Red meat is a nutrient-dense source of protein fundamental for older people, but red meat is also high in detrimental components, including saturated fat.

It is unclear whether habitual red meat intake is associated with the risk of frailty.

In the current study, researchers aimed to examine the prospective association between the consumption of total, unprocessed, and processed red meat and the risk of frailty in older adults.

They analyzed data from 85 871 women aged older than 60 in the Nurses’ Health Study.

The team examined the intake of total, unprocessed, and processed red meat from repeated food questionnaires administered between 1980 and 2010.

Frailty was defined as having at least three of the following five criteria from the FRAIL scale: fatigue, low strength, reduced aerobic capacity, having ≥5 chronic illnesses, and unintentional weight loss ≥5%.

The researchers found during 22 years of follow-up, there were 13 279 incident cases of frailty.

Women with a higher intake of red meat showed an increased risk of frailty. Increased intake of total red meat, unprocessed red meat, and processed red meat were linked to higher frailty risks.

When each component of the frailty syndrome was individually examined, the team found each of them was associated with total red meat intake.

They also found replacing one serving/day of unprocessed red meat with other protein sources was linked to a much lower risk of frailty.

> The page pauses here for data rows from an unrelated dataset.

(** ** The header fields *)

Definition size_of (m : mem) (h : Z) : Z := ld64 m h.
Definition free_of (m : mem) (h : Z) : Z := ld8 m (h + 8).
Definition next_of (m : mem) (h : Z) : Z := ld64 m (h + 9).
Definition prev_of (m : mem) (h : Z) : Z := ld64 m (h + 17).
Definition set_size (h v : Z) (m : mem) : mem := st64 h v m.
Definition set_free (h v : Z) (m : mem) : mem := st8 (h + 8) v m.
Definition set_next (h v : Z) (m : mem) : mem := st64 (h + 9) v m.
Definition set_prev (h v : Z) (m : mem) : mem := st64 (h + 17) v m.

Definition heap_create_block (virt size : Z) (m : mem) : mem :=
  set_prev virt 0 (set_next virt 0 (set_free virt 1 (set_size virt size m))).

Definition heap_coalesce (h : Z) (m : mem) : mem :=
  if istrue (next_of m h) && istrue (free_of m (next_of m h)) then
    let m := set_size h (u64 (size_of m h + size_of m (next_of m h))) m in
    let m := set_next h (next_of m (next_of m h)) m in
    if istrue (next_of m h) then set_prev (next_of m h) h m else m
  else m.

(** The state before heap_init, and heap_init; the results of the frame allocation and
    of the mapping are not tested. *)
Definition heap_boot (s : mach) : heap := mkHeap ∅ s 0 0 HEAP_START HEAP_START.

Definition heap_init (h : heap) : option heap :=
  r ← pmm_alloc_contiguous 256 (m_pmm (h_mach h));
  let '(phys, p) := r in
  r ← paging_map_range (g_heap_virt h) phys 256 PAGE_RW (with_pmm p (h_mach h));
  let m := heap_create_block (g_heap_virt h) (256 * PAGE_SIZE) (h_mem h) in
  Some (mkHeap m (snd r) (g_heap_virt h) (g_heap_virt h) (g_heap_virt h)
          (u64 (g_heap_virt h + 256 * PAGE_SIZE))).

(** ** Allocation *)

(** The bytes a request takes: rounded up to 16, with the header, at least 64. *)
Definition block_total (size : Z) : Z :=
  let size := if istrue (Z.land size (HEAP_ALIGN - 1))
              then Z.land (u64 (size + HEAP_ALIGN - 1)) (u64 (Z.lnot (HEAP_ALIGN - 1)))
              else size in
  let total := u64 (size + HEADER_SIZE) in
  if total <? MIN_BLOCK then MIN_BLOCK else total.

(** The walk over the list: the first free block of at least [total] bytes, or 0. *)
Fixpoint find_block (fuel : nat) (curr total : Z) (m : mem) : option Z :=
  match fuel with
  | O => None
  | S fuel' =>
      if negb (istrue curr) then Some 0
      else if istrue (free_of m curr) && (total <=? size_of m curr) then Some curr
      else find_block fuel' (next_of m curr) total m
  end.

(** The split of the block [curr], and its reservation. *)
Definition carve (curr total : Z) (m : mem) : mem :=
  let m :=
    if u64 (total + MIN_BLOCK) <=? size_of m curr then
      let new_h := u64 (curr + total) in
      let m := set_size new_h (u64 (size_of m curr - total)) m in
      let m := set_free new_h 1 m in
      let m := set_next new_h (next_of m curr) m in
      let m := set_prev new_h curr m in
      let m := if istrue (next_of m new_h) then set_prev (next_of m new_h) new_h m else m in
      let m := set_next curr new_h m in
      set_size curr total m
    else m in
  set_free curr 0 m.

(** The same for a block just created, which has no successor to update. *)
Definition carve_new (new_h total : Z) (m : mem) : mem :=
  let m :=
    if u64 (total + MIN_BLOCK) <=? size_of m new_h then
      let split_h := u64 (new_h + total) in
      let m := set_size split_h (u64 (size_of m new_h - total)) m in
      let m := set_free split_h 1 m in
      let m := set_next split_h (next_of m new_h) m in
      let m := set_prev split_h new_h m in
      let m := set_next new_h split_h m in
      set_size new_h total m
    else m in
  set_free new_h 0 m.

(** The pages of a new block; [false] when there is no frame left. *)
Fixpoint grow_pages (n : nat) (i virt : Z) (s : mach) : option (bool * mach) :=
  match n with
  | O => Some (true, s)
  | S n' =>
      r ← pmm_alloc (m_pmm s);
      let '(frame, p) := r in
      let s := with_pmm p s in
      if negb (istrue frame) then Some (false, s)
      else
        r ← paging_map_page (u64 (virt + i * PAGE_SIZE)) frame PAGE_RW s;
        grow_pages n' (i + 1) virt (snd r)
  end.

Definition heap_grow (total : Z) (h : heap) : option (Z * heap) :=
  let grow := if 0x10000 <? total then total else 0x10000 in
  let pages := u64 (grow + PAGE_SIZE - 1) / PAGE_SIZE in
  let virt := g_heap_virt_top h in
  r ← grow_pages (Z.to_nat pages) 0 virt (h_mach h);
  let '(ok, s) := r in
  if negb (ok : bool) then Some (0, set_mach s h)
  else
    let m := heap_create_block virt (u64 (pages * PAGE_SIZE)) (h_mem h) in
    let m := set_prev virt (g_heap_end h) m in
    let m := set_next (g_heap_end h) virt m in
    let h := mkHeap m s (g_heap_start h) virt (g_heap_virt h)
               (u64 (g_heap_virt_top h + pages * PAGE_SIZE)) in
    if total <=? size_of m virt
    then Some (u64 (virt + HEADER_SIZE), set_mem (carve_new virt total m) h)
    else Some (0, h).

(** Blocks are at least [MIN_BLOCK] long, which bounds the length of the list. *)
Definition heap_fuel (h : heap) : nat :=
  Z.to_nat ((g_heap_virt_top h - HEAP_START) / MIN_BLOCK + 2).

Definition kmalloc (size : Z) (h : heap) : option (Z * heap) :=
  if size =? 0 then Some (0, h)
  else
    let total := block_total size in
    curr ← find_block (heap_fuel h) (g_heap_start h) total (h_mem h);
    if istrue curr
    then Some (u64 (curr + HEADER_SIZE), set_mem (carve curr total (h_mem h)) h)
    else heap_grow total h.

(** ** Release and the derived operations *)

Definition kfree (ptr : Z) (h : heap) : heap :=
  if negb (istrue ptr) then h
  else
    let b := u64 (ptr - HEADER_SIZE) in
    let m := set_free b 1 (h_mem h) in
    if istrue (prev_of m b) && istrue (free_of m (prev_of m b))
    then set_mem (heap_coalesce (prev_of m b) m) h
    else set_mem (heap_coalesce b m) h.

Definition kcalloc (count size : Z) (h : heap) : option (Z * heap) :=
  let total := u64 (count * size) in
  r ← kmalloc total h;
  let '(ptr, h) := r in
  if istrue ptr
  then Some (ptr, set_mem (loop (Z.to_nat total) 0 (fun i m => wrb (ptr + i) 0 m) (h_mem h)) h)
  else Some (ptr, h).

Definition krealloc (ptr new_size : Z) (h : heap) : option (Z * heap) :=
  if negb (istrue ptr) then kmalloc new_size h
  else if new_size =? 0 then Some (0, kfree ptr h)
  else
    let old_data := u64 (size_of (h_mem h) (u64 (ptr - HEADER_SIZE)) - HEADER_SIZE) in
    let old_data := if new_size <? old_data then new_size else old_data in
    r ← kmalloc new_size h;
    let '(new_ptr, h) := r in
    if istrue new_ptr
    then
      let m := loop (Z.to_nat old_data) 0
                 (fun i m => wrb (new_ptr + i) (rdb m (ptr + i)) m) (h_mem h) in
      Some (new_ptr, kfree ptr (set_mem m h))
    else Some (new_ptr, h).

Definition ksize (ptr : Z) (h : heap) : Z :=
  if negb (istrue ptr) then 0
  else u64 (size_of (h_mem h) (u64 (ptr - HEADER_SIZE)) - HEADER_SIZE).

(** ** Specification: the heap as a list of blocks *)

Record blk := Blk { b_size : Z; b_free : bool }.

Definition bytes_of (bs : list blk) : Z := foldr (fun b n => b_size b + n) 0 bs.

(** First fit, with the blocks before and after the one found. *)
Fixpoint fit (total : Z) (bs : list blk) : option (list blk * blk * list blk) :=
  match bs with
  | [] => None
  | b :: bs' =>
      if b_free b && (total <=? b_size b) then Some ([], b, bs')
      else '(pre, c, post) ← fit total bs'; Some (b :: pre, c, post)
  end.

Definition reserve (total : Z) (b : blk) : list blk :=
  if total + MIN_BLOCK <=? b_size b
  then [Blk total false; Blk (b_size b - total) true] else [Blk (b_size b) false].

(** A released block merges with a free block before it, or else with one after it. *)
Definition merge (b c : blk) : blk := Blk (b_size b + b_size c) true.
Definition release_next (b : blk) (post : list blk) : list blk :=
  match post with
  | c :: post' => if b_free c then merge b c :: post' else Blk (b_size b) true :: post
  | [] => [Blk (b_size b) true]
  end.
Fixpoint release (pre : list blk) (b : blk) (post : list blk) : list blk :=
  match pre with
  | [] => release_next b post
  | [p] => if b_free p then merge p b :: post else p :: release_next b post
  | p :: pre' => p :: release pre' b post
  end.

(** The header [h] in memory describes [b]. *)
Definition header (m : mem) (h : Z) (b : blk) (next prev : Z) : Prop :=
  size_of m h = b_size b /\ free_of m h = (if b_free b then 1 else 0) /\
  next_of m h = next /\ prev_of m h = prev /\ MIN_BLOCK <= b_size b.

Definition or_end (bs : list blk) (a nxt : Z) : Z := match bs with [] => nxt | _ => a end.

(** The blocks [bs] lie in memory from [a] on without gaps and are linked in order; the
    first follows the header [prev], the last is followed by [nxt]. *)
Fixpoint seg (m : mem) (prev a : Z) (bs : list blk) (nxt : Z) : Prop :=
  match bs with
  | [] => True
  | b :: bs' =>
      header m a b (or_end bs' (a + b_size b) nxt) prev /\ seg m a (a + b_size b) bs' nxt
  end.

(** Bytes that belong to the caller: inside an allocated block, after its header. *)
Fixpoint payload (a : Z) (bs : list blk) (x : Z) : Prop :=
  match bs with
  | [] => False
  | b :: bs' => (b_free b = false /\ a + HEADER_SIZE <= x < a + b_size b) \/
                payload (a + b_size b) bs' x
  end.

Record repr (h : heap) (bs : list blk) : Prop := {
  r_start : g_heap_start h = HEAP_START;
  r_some : bs <> [];
  r_seg : seg (h_mem h) 0 HEAP_START bs 0;
  r_top : HEAP_START + bytes_of bs = g_heap_virt_top h;
  r_lim : g_heap_virt_top h <= 18446744073709547520 }.

(** ** Lemmas on headers and segments *)

(** Reads a field after writes of fields. *)
Ltac fields :=
  unfold size_of, free_of, next_of, prev_of, set_size, set_free, set_next, set_prev in *;
  repeat first [rewrite ld64_st64 by lia | rewrite ld8_st8 by lia | rewrite ld_st_out by lia].

Ltac agrees :=
  unfold set_size, set_free, set_next, set_prev;
  repeat (apply agree_st; [lia |]); apply agree_refl.

Lemma header_agree m m' h b n p :
  agree m m' h HEADER_SIZE -> header m h b n p -> header m' h b n p.
Proof.
  unfold HEADER_SIZE. intros Ha (H1 & H2 & H3 & H4 & H5).
  unfold header, size_of, free_of, next_of, prev_of in *.
  rewrite <- H1, <- H2, <- H3, <- H4. split_and!; try done;
    try (apply ld_agree; eapply agree_sub; [exact Ha | lia | lia]).
  lia.
Qed.

Lemma bytes_of_app l1 l2 : bytes_of (l1 ++ l2) = bytes_of l1 + bytes_of l2.
Proof. induction l1 as [| b l1 IH]; simpl; [done |]. unfold bytes_of in *. lia. Qed.

Lemma seg_sizes m prev a bs nxt : seg m prev a bs nxt -> Forall (fun b => MIN_BLOCK <= b_size b) bs.
Proof.
  revert prev a. induction bs as [| b bs IH]; intros prev a; [constructor |].
  intros [(_ & _ & _ & _ & H) Hs]. constructor; [done | by eapply IH].
Qed.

The risk reduction estimates were 22% for fish and 14% for nuts, while for the replacement of processed red meat, the percentages were 33% for fish, 26% for nuts, 13% for legumes, and 16% for low-fat dairy.

Based on the findings, the team concludes that habitual intake of unprocessed and processed red meat is associated with a higher risk of frailty.

Replacement of red meat with other protein sources might reduce the risk of frailty. These findings are in line with dietary guidelines promoting diets that emphasize plant protein.

The research was published in the Journal of Cachexia, Sarcopenia, and Muscle and conducted by Ellen A Struijk et al.